Angka tindak kriminalitas yang melibatkan anak-anak di berbagai daerah
di Indonesia melonjak tajam. Sekitar 2008 kasus kriminal yang terjadi
sepanjang kuartal pertama 2012 ternyata pelakunya anak-anak. Demikian
catatan Komisi Nasional Perlindungan Anak (Komnas PA). Komnas PA
mencatat kasus kriminalitas tersebut meliputi pencurian, tawuran dan
pelecehan seksual yang dilakukan siswa SD hingga SMA. Angkanyanya
cenderung meningkat setiap tahunnya. Berdasarkan data yang diperoleh,
Ketua Komnas PA Arist Merdeka Sirait menuturkan, pada 2010 terjadi 2.413
kasus kriminal anak usia sekolah.

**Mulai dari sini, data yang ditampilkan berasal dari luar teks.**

(* ===== verification/Cluster.v ===== *)
(** The Kubernetes objects the pod watcher reads, reduced to the fields it reads,
    and the informer caches it looks owners up in.

    These are structs of [k8s.io/api], not of the agent: a pointer is an
    [option], a slice a list, an annotation map a [gmap].  [controllerOf] is what
    [metav1.GetControllerOf] answers for the object. *)

From stdpp Require Import prelude gmap strings.
From Stdlib Require Import ZArith.
From S2P Require Import Prelude GoTime.
Local Open Scope Z_scope.

Abbreviation annotations := (gmap string string).

Record OwnerRef := mkOwnerRef { ownerKind : string; ownerName : string }.

Record ObjectMeta := mkObjectMeta {
  Namespace : string;
  ObjName : string;
  UID : string;
  Annotations : annotations;
  controllerOf : option OwnerRef;
  CreationTimestamp : Time;
}.

Record ContainerStateTerminated := mkTerminated {
  term_Reason : string; term_ExitCode : Z; term_FinishedAt : Time;
}.

Record ContainerStatus := mkContainerStatus {
  st_Name : string;
  RestartCount : Z;
  ContainerID : string;
  ImageID : string;
  LastTerminated : option ContainerStateTerminated;
  StateTerminated : option ContainerStateTerminated;
  RunningSince : option Time;  (** [State.Running.StartedAt] *)
}.

(** A [resource.Quantity], by the two readings the agent makes of one. *)
Record Quantity := mkQuantity { MilliValue : Z; Value : Z }.

Record EnvVarSource := mkEnvVarSource {
  FieldRef : option string;          (** its [FieldPath] *)
  ResourceFieldRef : option string;  (** its [Resource] *)
  ConfigMapKeyRef : option (string * string);
  SecretKeyRef : option (string * string);
}.
Record EnvVar := mkEnvVar { ev_Name : string; ev_Value : string; ev_ValueFrom : option EnvVarSource }.

Record HTTPGetAction := mkHTTPGet {
  hg_Path : string; hg_Port : string; hg_Host : string; hg_HTTPHeaders : list (string * string);
}.
Record ProbeSpec := mkProbeSpec {
  Exec : option (list string);
  HTTPGet : option HTTPGetAction;
  TCPSocket : option (string * string);   (** port and host *)
  GRPC : option (Z * option string);      (** port and service *)
  InitialDelaySeconds : Z;
  TimeoutSeconds : Z;
  PeriodSeconds : Z;
  SuccessThreshold : Z;
  FailureThreshold : Z;
}.

Record PortSpec := mkPortSpec { pt_Name : string; pt_ContainerPort : Z; pt_Protocol : string }.

Record ContainerSpec := mkContainerSpec {
  cn_Name : string;
  cn_Image : string;
  Command : list string;
  Args : list string;
  EnvFrom : list string;
  Env : list EnvVar;
  CPURequest : option Quantity;
  CPULimit : option Quantity;
  MemoryRequest : option Quantity;
  MemoryLimit : option Quantity;
  Ports : list PortSpec;
  LivenessProbe : option ProbeSpec;
  ReadinessProbe : option ProbeSpec;
  StartupProbe : option ProbeSpec;
  Lifecycle : option (list string * list string);  (** the commands of its hooks *)
}.

Record NodeSelectorRequirement := mkRequirement { rq_Key : string; rq_Operator : string; rq_Values : list string }.
Record NodeSelectorTerm := mkSelectorTerm {
  MatchExpressions : list NodeSelectorRequirement; MatchFields : list NodeSelectorRequirement;
}.
Record NodeAffinity := mkNodeAffinity {
  na_Required : option (list NodeSelectorTerm); na_Preferred : list (Z * NodeSelectorTerm);
}.
(** The topology keys of the required and of the weighted terms. *)
Record PodAffinity := mkPodAffinity { pa_Required : list string; pa_Preferred : list (Z * string) }.
Record Affinity := mkAffinity {
  af_Node : option NodeAffinity; af_Pod : option PodAffinity; af_PodAnti : option PodAffinity;
}.
Record SpreadConstraint := mkSpread {
  sc_TopologyKey : string; sc_MaxSkew : Z; sc_WhenUnsatisfiable : string; sc_MinDomains : option Z;
}.
Record TolerationSpec := mkTolerationSpec {
  tl_Key : string; tl_Operator : string; tl_Value : string; tl_Effect : string; tl_Seconds : option Z;
}.

(** A volume is the claim it mounts, if it mounts one. *)
Record PodSpec := mkPodSpec {
  ps_NodeName : string;
  ps_HostNetwork : bool;
  ps_InitContainers : list ContainerSpec;
  ps_Containers : list ContainerSpec;
  ps_EphemeralContainers : list ContainerSpec;
  Volumes : list (option string);
  NodeSelector : gmap string string;
  ps_Affinity : option Affinity;
  TopologySpreadConstraints : list SpreadConstraint;
  Tolerations : list TolerationSpec;
  PriorityClassName : string;
  TerminationGracePeriodSeconds : option Z;
  SchedulerName : string;
}.

Record Condition := mkCondition {
  cond_Type : string; cond_Status : string; cond_Reason : string; cond_LastTransitionTime : Time;
}.

Record Pod := mkPod {
  p_meta : ObjectMeta;
  Spec : PodSpec;
  Phase : string;
  StatusReason : string;
  QOSClass : string;
  PodIP : string;
  Conditions : list Condition;
  InitContainerStatuses : list ContainerStatus;
  ContainerStatuses : list ContainerStatus;
}.

Record Job := mkJob {
  j_meta : ObjectMeta;
  TemplateAnnotations : annotations;
  StartTime : option Time;
  CompletionTime : option Time;
  Succeeded : Z;
  Failed : Z;
  Parallelism : option Z;
  Completions : option Z;
  BackoffLimit : option Z;
  JobConditions : list Condition;
}.

Definition NodeName (p : Pod) : string := ps_NodeName (Spec p).
Definition InitContainers (p : Pod) : list ContainerSpec := ps_InitContainers (Spec p).
Definition Containers (p : Pod) : list ContainerSpec := ps_Containers (Spec p).

(** The listers at one instant: [None] is a lookup that failed. *)
Record caches := mkCaches {
  namespaces : string -> option annotations;
  replicaSets : string -> string -> option ObjectMeta;
  deployments : string -> string -> option ObjectMeta;
  jobs : string -> string -> option ObjectMeta;
  cronJobs : string -> string -> option ObjectMeta;
  statefulSets : string -> string -> option ObjectMeta;
  daemonSets : string -> string -> option ObjectMeta;
  pods : string -> string -> option Pod;
  podList : list Pod;
}.

Definition statuses (p : Pod) : list ContainerStatus := InitContainerStatuses p ++ ContainerStatuses p.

Jumlah itu kemudian meningkat pada
tahun 2011, yakni sebanyak 2.508 dan pada tahun 2012 lebih banyak lagi.
Ironisnya,
yang mengalami kecenderungan meningkat adalah jumlah kasus tindak
pidana asusila seperti persetubuhan anak di bawah umur. Dari data
Satreskrim, Januari-Mei 2013 ini saja, sudah terjadi 37 kasus tindak
pidana asusila. Di Depok yang terus berbenah, untuk mencapai predikat
Kota Layak Anak, sepanjang tahun 2012, justru kasus kriminalitas yang
melibatkan anak-anak semakin marak terjadi (Okezone, 30/12/12).
Selain
tindak kriminal, tawuran seolah menjadi bagian yang tak terpisahkan
dari perilaku pelajar. Meski sudah banyak jatuh korban, ‘perang kolosal’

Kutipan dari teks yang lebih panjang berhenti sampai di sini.